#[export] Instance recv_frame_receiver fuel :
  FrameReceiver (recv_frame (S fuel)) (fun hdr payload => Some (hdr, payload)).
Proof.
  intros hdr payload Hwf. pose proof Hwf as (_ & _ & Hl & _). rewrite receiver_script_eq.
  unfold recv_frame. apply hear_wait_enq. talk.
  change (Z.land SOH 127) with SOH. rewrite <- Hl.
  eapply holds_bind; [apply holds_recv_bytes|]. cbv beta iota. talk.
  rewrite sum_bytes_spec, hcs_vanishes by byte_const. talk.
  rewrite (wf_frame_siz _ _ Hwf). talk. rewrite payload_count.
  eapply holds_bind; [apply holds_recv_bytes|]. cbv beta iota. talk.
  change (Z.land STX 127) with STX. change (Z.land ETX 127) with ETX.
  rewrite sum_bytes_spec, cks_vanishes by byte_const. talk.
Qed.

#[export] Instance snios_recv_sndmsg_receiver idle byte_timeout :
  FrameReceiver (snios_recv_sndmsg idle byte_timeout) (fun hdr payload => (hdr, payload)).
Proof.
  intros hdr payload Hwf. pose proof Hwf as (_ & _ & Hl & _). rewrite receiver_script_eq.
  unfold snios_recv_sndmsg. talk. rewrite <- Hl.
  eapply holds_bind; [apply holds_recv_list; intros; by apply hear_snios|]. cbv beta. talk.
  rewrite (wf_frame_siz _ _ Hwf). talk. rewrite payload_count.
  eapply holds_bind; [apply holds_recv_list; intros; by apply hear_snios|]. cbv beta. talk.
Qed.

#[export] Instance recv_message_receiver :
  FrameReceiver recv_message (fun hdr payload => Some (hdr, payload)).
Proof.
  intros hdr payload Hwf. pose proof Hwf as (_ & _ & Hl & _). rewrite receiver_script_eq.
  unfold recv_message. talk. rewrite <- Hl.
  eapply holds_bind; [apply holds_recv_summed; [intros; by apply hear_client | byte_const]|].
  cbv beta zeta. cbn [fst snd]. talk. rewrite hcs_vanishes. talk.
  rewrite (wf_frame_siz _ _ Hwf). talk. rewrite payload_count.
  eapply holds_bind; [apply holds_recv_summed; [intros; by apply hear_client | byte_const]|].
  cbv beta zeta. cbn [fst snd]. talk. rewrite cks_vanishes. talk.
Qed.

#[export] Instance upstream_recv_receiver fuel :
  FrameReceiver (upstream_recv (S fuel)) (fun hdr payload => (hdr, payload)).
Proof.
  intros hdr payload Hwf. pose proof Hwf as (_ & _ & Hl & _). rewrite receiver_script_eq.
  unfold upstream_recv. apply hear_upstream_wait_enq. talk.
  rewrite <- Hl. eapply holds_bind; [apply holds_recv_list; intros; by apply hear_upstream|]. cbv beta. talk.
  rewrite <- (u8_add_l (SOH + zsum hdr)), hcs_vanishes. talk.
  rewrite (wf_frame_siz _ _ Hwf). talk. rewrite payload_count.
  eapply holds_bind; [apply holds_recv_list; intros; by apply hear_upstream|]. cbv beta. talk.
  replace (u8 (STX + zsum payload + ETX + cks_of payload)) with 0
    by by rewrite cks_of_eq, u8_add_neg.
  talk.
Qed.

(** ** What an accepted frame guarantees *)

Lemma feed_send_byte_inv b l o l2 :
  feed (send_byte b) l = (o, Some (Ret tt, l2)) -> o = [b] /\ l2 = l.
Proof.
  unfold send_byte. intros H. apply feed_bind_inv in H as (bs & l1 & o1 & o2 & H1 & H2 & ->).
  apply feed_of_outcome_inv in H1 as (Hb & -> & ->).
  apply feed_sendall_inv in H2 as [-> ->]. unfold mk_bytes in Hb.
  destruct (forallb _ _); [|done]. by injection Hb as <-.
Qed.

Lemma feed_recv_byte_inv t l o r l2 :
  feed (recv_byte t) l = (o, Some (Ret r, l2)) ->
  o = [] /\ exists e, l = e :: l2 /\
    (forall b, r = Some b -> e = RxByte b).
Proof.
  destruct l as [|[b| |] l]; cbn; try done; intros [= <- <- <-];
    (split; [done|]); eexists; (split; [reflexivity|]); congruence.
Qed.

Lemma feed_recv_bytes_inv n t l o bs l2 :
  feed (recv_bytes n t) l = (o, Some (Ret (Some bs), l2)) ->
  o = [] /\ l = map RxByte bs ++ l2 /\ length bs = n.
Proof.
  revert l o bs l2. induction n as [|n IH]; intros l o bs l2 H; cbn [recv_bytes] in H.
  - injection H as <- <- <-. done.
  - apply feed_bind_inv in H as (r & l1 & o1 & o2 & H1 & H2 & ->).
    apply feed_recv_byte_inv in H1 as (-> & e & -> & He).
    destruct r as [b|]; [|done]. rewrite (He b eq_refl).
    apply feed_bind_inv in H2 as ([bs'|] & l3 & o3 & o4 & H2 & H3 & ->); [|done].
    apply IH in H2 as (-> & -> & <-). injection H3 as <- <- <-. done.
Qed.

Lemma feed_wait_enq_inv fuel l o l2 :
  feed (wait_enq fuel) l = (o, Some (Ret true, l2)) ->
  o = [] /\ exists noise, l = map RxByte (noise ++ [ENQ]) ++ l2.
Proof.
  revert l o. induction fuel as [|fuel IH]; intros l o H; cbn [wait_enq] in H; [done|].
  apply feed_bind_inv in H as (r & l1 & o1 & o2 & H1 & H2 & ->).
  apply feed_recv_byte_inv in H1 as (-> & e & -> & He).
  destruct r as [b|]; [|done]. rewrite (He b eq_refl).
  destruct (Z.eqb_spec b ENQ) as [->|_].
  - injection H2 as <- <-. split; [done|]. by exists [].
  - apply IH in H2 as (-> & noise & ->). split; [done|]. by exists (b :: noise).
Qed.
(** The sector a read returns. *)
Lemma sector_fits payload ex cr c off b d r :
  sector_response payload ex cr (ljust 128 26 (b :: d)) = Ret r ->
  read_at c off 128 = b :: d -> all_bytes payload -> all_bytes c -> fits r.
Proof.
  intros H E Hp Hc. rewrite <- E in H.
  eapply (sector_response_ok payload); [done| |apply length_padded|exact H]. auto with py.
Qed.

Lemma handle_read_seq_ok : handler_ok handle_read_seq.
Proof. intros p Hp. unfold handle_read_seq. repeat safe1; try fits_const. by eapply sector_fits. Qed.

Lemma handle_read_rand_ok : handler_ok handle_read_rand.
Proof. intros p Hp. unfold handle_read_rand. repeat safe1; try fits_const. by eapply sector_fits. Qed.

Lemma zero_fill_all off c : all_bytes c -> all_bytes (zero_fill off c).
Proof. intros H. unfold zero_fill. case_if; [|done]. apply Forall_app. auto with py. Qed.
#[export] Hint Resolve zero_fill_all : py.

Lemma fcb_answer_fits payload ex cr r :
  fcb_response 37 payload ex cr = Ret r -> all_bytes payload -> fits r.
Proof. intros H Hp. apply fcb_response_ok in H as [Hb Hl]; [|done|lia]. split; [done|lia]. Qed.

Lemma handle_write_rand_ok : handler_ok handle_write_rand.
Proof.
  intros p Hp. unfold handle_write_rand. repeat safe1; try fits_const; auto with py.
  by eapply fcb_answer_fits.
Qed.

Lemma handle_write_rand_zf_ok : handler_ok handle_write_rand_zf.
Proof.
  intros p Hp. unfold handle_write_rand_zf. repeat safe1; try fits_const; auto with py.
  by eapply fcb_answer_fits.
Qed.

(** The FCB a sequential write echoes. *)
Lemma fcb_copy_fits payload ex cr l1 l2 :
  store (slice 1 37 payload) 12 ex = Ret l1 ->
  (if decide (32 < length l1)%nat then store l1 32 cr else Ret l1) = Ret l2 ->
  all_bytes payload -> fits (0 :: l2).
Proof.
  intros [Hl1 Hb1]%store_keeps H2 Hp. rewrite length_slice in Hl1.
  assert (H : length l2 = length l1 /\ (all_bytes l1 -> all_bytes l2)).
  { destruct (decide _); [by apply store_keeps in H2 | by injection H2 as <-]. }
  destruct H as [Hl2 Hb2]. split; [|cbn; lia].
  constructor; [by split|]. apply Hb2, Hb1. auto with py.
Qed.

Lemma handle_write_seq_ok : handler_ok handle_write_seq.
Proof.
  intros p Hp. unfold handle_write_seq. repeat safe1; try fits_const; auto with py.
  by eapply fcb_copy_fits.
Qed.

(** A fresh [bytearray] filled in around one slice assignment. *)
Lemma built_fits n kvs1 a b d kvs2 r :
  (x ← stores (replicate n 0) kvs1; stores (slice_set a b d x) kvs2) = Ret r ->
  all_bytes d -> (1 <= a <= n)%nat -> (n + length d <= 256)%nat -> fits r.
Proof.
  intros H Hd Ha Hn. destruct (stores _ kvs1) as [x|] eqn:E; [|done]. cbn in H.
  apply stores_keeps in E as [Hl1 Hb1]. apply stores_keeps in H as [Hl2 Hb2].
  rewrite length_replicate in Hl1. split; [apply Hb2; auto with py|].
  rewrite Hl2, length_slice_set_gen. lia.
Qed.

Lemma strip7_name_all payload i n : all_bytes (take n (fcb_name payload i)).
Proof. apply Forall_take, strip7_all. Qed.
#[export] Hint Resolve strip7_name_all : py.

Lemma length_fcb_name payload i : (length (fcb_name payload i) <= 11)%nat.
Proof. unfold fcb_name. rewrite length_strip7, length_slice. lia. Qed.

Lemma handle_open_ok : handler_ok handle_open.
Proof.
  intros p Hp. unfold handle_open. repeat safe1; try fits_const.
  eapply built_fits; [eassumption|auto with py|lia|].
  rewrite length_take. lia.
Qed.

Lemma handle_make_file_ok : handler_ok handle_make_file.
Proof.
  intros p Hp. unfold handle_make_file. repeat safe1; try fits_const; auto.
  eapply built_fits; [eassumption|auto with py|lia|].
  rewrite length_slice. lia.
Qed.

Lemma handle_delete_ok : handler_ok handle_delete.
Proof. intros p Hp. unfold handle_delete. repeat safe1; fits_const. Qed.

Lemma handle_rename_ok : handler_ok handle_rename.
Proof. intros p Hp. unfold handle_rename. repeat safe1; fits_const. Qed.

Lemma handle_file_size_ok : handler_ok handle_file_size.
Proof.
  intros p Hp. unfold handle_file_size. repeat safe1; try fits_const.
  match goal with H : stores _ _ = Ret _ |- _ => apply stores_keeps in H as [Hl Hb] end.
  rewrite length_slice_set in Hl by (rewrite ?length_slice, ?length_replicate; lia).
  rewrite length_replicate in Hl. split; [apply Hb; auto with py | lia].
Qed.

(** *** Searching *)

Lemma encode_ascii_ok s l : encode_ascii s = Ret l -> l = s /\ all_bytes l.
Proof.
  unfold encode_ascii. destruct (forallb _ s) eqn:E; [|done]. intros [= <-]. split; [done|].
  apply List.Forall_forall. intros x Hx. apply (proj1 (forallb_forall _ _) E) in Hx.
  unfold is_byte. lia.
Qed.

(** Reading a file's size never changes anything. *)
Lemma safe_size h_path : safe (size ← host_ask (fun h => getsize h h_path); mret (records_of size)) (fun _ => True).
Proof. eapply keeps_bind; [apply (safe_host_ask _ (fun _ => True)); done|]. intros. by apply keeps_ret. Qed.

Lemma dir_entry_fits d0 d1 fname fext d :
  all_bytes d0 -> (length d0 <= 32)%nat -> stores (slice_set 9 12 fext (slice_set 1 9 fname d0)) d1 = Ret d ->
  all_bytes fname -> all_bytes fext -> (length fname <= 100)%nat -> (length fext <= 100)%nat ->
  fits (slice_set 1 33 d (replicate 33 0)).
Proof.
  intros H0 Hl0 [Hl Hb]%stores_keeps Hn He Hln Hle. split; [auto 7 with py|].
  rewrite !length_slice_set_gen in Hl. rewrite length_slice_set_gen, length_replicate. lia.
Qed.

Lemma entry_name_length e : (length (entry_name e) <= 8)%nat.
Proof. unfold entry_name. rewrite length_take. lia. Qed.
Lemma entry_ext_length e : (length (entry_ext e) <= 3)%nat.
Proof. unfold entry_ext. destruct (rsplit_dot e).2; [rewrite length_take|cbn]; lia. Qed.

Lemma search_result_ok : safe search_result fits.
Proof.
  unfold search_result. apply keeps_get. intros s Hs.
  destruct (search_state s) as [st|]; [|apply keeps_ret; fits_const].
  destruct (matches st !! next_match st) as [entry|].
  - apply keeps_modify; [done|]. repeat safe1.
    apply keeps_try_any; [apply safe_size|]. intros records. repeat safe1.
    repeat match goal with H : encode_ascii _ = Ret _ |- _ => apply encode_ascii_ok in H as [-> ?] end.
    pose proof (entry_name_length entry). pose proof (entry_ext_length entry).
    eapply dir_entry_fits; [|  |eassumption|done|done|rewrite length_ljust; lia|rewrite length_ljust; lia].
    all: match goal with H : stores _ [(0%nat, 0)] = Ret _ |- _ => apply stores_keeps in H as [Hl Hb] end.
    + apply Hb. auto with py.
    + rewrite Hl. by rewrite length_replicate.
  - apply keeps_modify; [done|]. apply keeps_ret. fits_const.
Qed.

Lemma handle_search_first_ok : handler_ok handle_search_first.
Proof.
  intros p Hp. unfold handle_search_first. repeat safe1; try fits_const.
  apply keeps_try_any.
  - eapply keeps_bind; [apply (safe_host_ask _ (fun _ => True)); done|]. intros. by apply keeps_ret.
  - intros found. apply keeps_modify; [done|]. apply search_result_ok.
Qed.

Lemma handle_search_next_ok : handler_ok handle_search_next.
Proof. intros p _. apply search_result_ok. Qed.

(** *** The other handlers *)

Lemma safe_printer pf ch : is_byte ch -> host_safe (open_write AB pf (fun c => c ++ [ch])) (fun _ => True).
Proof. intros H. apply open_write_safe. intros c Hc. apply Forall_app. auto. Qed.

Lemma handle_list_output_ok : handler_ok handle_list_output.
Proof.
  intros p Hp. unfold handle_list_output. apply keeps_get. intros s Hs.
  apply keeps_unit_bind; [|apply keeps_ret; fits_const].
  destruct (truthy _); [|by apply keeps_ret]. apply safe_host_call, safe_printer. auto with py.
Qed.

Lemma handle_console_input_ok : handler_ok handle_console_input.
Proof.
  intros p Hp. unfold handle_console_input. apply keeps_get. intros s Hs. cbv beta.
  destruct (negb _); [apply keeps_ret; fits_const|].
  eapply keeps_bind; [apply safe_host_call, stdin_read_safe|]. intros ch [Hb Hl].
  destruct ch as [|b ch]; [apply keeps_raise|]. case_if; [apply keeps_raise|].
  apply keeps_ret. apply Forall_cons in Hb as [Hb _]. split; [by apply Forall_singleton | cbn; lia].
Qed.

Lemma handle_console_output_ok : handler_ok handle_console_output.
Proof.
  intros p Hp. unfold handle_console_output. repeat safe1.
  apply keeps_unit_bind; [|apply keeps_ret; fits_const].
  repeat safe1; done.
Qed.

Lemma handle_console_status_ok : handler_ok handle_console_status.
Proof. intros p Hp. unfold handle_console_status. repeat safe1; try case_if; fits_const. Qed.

....

- **DIRECTIONS**: Retype only the lines above between the line with "Lemma entry_name_length e" and the line with "(** *** The other handlers *)", counting those two lines as well, and keep every character as it is.

- **SOLUTION BELOW**:
Lemma entry_name_length e : (length (entry_name e) <= 8)%nat.
Proof. unfold entry_name. rewrite length_take. lia. Qed.
Lemma entry_ext_length e : (length (entry_ext e) <= 3)%nat.
Proof. unfold entry_ext. destruct (rsplit_dot e).2; [rewrite length_take|cbn]; lia. Qed.

Lemma search_result_ok : safe search_result fits.
Proof.
  unfold search_result. apply keeps_get. intros s Hs.
  destruct (search_state s) as [st|]; [|apply keeps_ret; fits_const].
  destruct (matches st !! next_match st) as [entry|].
  - apply keeps_modify; [done|]. repeat safe1.
    apply keeps_try_any; [apply safe_size|]. intros records. repeat safe1.
    repeat match goal with H : encode_ascii _ = Ret _ |- _ => apply encode_ascii_ok in H as [-> ?] end.
    pose proof (entry_name_length entry). pose proof (entry_ext_length entry).
    eapply dir_entry_fits; [|  |eassumption|done|done|rewrite length_ljust; lia|rewrite length_ljust; lia].
    all: match goal with H : stores _ [(0%nat, 0)] = Ret _ |- _ => apply stores_keeps in H as [Hl Hb] end.
    + apply Hb. auto with py.
    + rewrite Hl. by rewrite length_replicate.
  - apply keeps_modify; [done|]. apply keeps_ret. fits_const.
Qed.

Lemma handle_search_first_ok : handler_ok handle_search_first.
Proof.
  intros p Hp. unfold handle_search_first. repeat safe1; try fits_const.
  apply keeps_try_any.
  - eapply keeps_bind; [apply (safe_host_ask _ (fun _ => True)); done|]. intros. by apply keeps_ret.
  - intros found. apply keeps_modify; [done|]. apply search_result_ok.
Qed.

Lemma handle_search_next_ok : handler_ok handle_search_next.
Proof. intros p _. apply search_result_ok. Qed.

(** *** The other handlers *)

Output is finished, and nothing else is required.